## [Task instructions]
Taking the entries below from the top, restate each line exactly and end with the line containing "A map's iteration".

● ● ● ● ● ● ●

(* ===== verification/ProxyURL.v ===== *)
(** The links the stream proxy writes into what it rewrites
    (internal/streamproxy/streamproxy.go, dash.go): the options of a request, the
    proxy URL of one destination, the DASH template URL, and the credential each
    carries.

    A map's iteration order is an argument: [keys] for the query of a request,
    [reqOrder] and [respOrder] for its header overrides. *)

From S2P Require Import Prelude GoStrings NetIP Netguard Encoding ProxyAuth.

(** * Options *)

(** strings.CutPrefix. *)
Definition CutPrefix (s pre : bytes) : option bytes := if HasPrefix s pre then Some (drop (length pre) s) else None.

Record Options := MkOpts {
  o_Dest : bytes;
  o_ReqHeaders : header;
  o_RespHeaders : header;
  o_APIPassword : bytes;
  o_Proxy : bytes;
  o_subTokenExp : Z;
  o_subTokenIP : bytes
}.

(** One query parameter in the loop that collects the header overrides. *)
Definition addOverride (q : list (bytes * bytes)) (hs : header * header) (k : bytes) : header * header :=
  match CutPrefix k (bs "h_") with
  | Some after => (foldl (fun m v => hadd m after v) hs.1 (valuesOf q k), hs.2)
  | None =>
      match CutPrefix k (bs "r_") with
      | Some after => (hs.1, foldl (fun m v => hadd m after v) hs.2 (valuesOf q k))
      | None => hs
      end
  end.

Definition overrides (q : list (bytes * bytes)) (keys : list bytes) : header * header :=
  foldl (addOverride q) (∅, ∅) keys.

Definition proxySchemes : list bytes := [bs "socks5"; bs "socks5h"; bs "http"; bs "https"].

(** The proxy parameter: "" unless its scheme is one of the accepted. *)
Definition proxyParam (urlParse : bytes -> option (bytes * bytes)) (raw : bytes) : bytes :=
  match raw with
  | [] => []
  | _ => match urlParse raw with
         | Some (scheme, _) => if bool_decide (scheme ∈ proxySchemes) then raw else []
         | None => []
         end
  end.

(** * Proxy URLs *)

(** The header overrides as parameters, escaped. *)
Definition headerParams (pre : bytes) (order : list bytes) (m : header) : bytes :=
  concat ((fun k => concat ((fun v => 38 :: pre ++ QueryEscape k ++ 61 :: QueryEscape v) <$> hvalues m k)) <$> order).

Record proxyURLBuilder := MkPB {
  pb_opts : option Options;
  pb_headers : bytes;
  pb_cred : bytes;
  pb_tokens : bool;
  pb_tail : bytes
}.

(** The destination in chunks of 30 bytes. *)
Fixpoint encodeChunks (fuel : nat) (dest : bytes) : bytes :=
  match fuel, dest with
  | S fuel, _ :: _ => b64enc (take 30 dest) ++ encodeChunks fuel (drop 30 dest)
  | _, _ => []
  end.

(** strings.ReplaceAll for a nonempty [old]; [skip] bytes of a match are still
    to drop. *)
Fixpoint replace_from (skip : nat) (s old new : bytes) : bytes :=
  match s with
  | [] => []
  | c :: s' =>
      match skip with
      | S skip => replace_from skip s' old new
      | O => if HasPrefix s old then new ++ replace_from (length old - 1) s' old new
             else c :: replace_from 0 s' old new
      end
  end.

Definition ReplaceAll (s old new : bytes) : bytes := replace_from 0 s old new.

Definition dashQueryEscape (s : bytes) : bytes :=
  ReplaceAll (ReplaceAll (ReplaceAll (QueryEscape s) (bs "%24") (bs "$")) (bs "%28") (bs "(")) (bs "%29") (bs ")").

(** What follows the first occurrence of [sep], as strings.Cut finds it. *)
Fixpoint cutAfter (s sep : bytes) : option bytes :=
  if HasPrefix s sep then Some (drop (length sep) s)
  else match s with [] => None | _ :: s => cutAfter s sep end.

Definition dashTemplateTokenParams (abs : bytes) : gmap bytes bytes :=
  let prefix := match IndexByte abs 36 with Some i => take i abs | None => abs end in
  match cutAfter prefix (bs "://") with
  | Some rest => if ContainsByte rest 47 then {[ tokenDestPrefixParam := prefix ]} else ∅
  | None => ∅
  end.

Section Links.
Context `{P : Primitives} (urlParse : bytes -> option (bytes * bytes)).

(** parseOptions; it never fails. *)
Definition parseOptions (c : Config) (now : Z) (r : Request) (keys : list bytes) : Options :=
  let q := Query r in
  let dest := decodeDest (getValue q (bs "d")) in
  let proxy := proxyParam urlParse (getValue q (bs "proxy")) in
  let '(req, resp) := overrides q keys in
  let pw := getValue q (bs "api_password") in
  let '(exp, ip) :=
    if match pw with [] => negb (bool_decide (c_Password c = [])) && negb (bool_decide (c_Secret c = [])) | _ => false end then
      match getValue q (bs "token") with
      | [] => (0, [])
      | tok => match verifyToken c now tok (clientIP (c_TrustedProxies c) r) with
               | Ok t => (t_Exp t, t_IP t)
               | Err _ => (0, [])
               end
      end
    else (0, []) in
  MkOpts dest req resp pw proxy exp ip.

(** subToken; "" when none is minted. *)
Definition subToken (c : Config) (nonce : option bytes) (opts : option Options) (endpoint : bytes) (params : gmap bytes bytes) : bytes :=
  match opts with
  | None => []
  | Some o =>
      if (o_subTokenExp o =? 0) || bool_decide (c_Secret c = []) then []
      else match signToken c nonce (MkToken endpoint params (o_subTokenExp o) (o_subTokenIP o)) with
           | Some tok => tok
           | None => []
           end
  end.

Definition newProxyURLBuilder (c : Config) (opts : option Options) (reqOrder respOrder : list bytes) : proxyURLBuilder :=
  match opts with
  | None => MkPB None [] [] false []
  | Some o =>
      let headers := headerParams (bs "h_") reqOrder (o_ReqHeaders o) ++ headerParams (bs "r_") respOrder (o_RespHeaders o) in
      let tail := match o_Proxy o with [] => [] | p => bs "&proxy=" ++ QueryEscape p end in
      match o_APIPassword o with
      | [] => MkPB opts headers [] (negb (o_subTokenExp o =? 0) && negb (bool_decide (c_Secret c = []))) tail
      | pw => MkPB opts headers (bs "&api_password=" ++ QueryEscape pw) false tail
      end
  end.

Definition build (c : Config) (pb : proxyURLBuilder) (nonce : option bytes) (extBase endpoint dest : bytes) : bytes :=
  let tok :=
    if pb_tokens pb then
      match subToken c nonce (pb_opts pb) endpoint {[ bs "d" := b64enc dest ]} with
      | [] => []
      | t => bs "&token=" ++ QueryEscape t
      end
    else [] in
  extBase ++ endpoint ++ bs "?d=" ++ encodeChunks (length dest) dest ++ pb_headers pb ++ pb_cred pb ++ tok ++ pb_tail pb.

Definition buildProxyURL (c : Config) (opts : option Options) (reqOrder respOrder : list bytes) (nonce : option bytes)
    (extBase endpoint dest : bytes) : bytes :=
  build c (newProxyURLBuilder c opts reqOrder respOrder) nonce extBase endpoint dest.

Definition dashBuildTemplateURL (c : Config) (ext abs : bytes) (opts : option Options) (reqOrder respOrder : list bytes)
    (nonce : option bytes) : bytes :=
  ext ++ bs "/proxy/stream?d=" ++ dashQueryEscape abs ++
  match opts with
  | None => []
  | Some o =>
      headerParams (bs "h_") reqOrder (o_ReqHeaders o) ++ headerParams (bs "r_") respOrder (o_RespHeaders o) ++
      match o_APIPassword o with
      | [] => match subToken c nonce opts (bs "/proxy/stream") (dashTemplateTokenParams abs) with
              | [] => []
              | tok => bs "&token=" ++ QueryEscape tok
              end
      | pw => bs "&api_password=" ++ QueryEscape pw
      end ++
      match o_Proxy o with [] => [] | p => bs "&proxy=" ++ QueryEscape p end
  end.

● ● ● ● ● ● ●

## [Response to this task]
(* ===== verification/ProxyURL.v ===== *)
(** The links the stream proxy writes into what it rewrites
    (internal/streamproxy/streamproxy.go, dash.go): the options of a request, the
    proxy URL of one destination, the DASH template URL, and the credential each
    carries.

    A map's iteration order is an argument: [keys] for the query of a request,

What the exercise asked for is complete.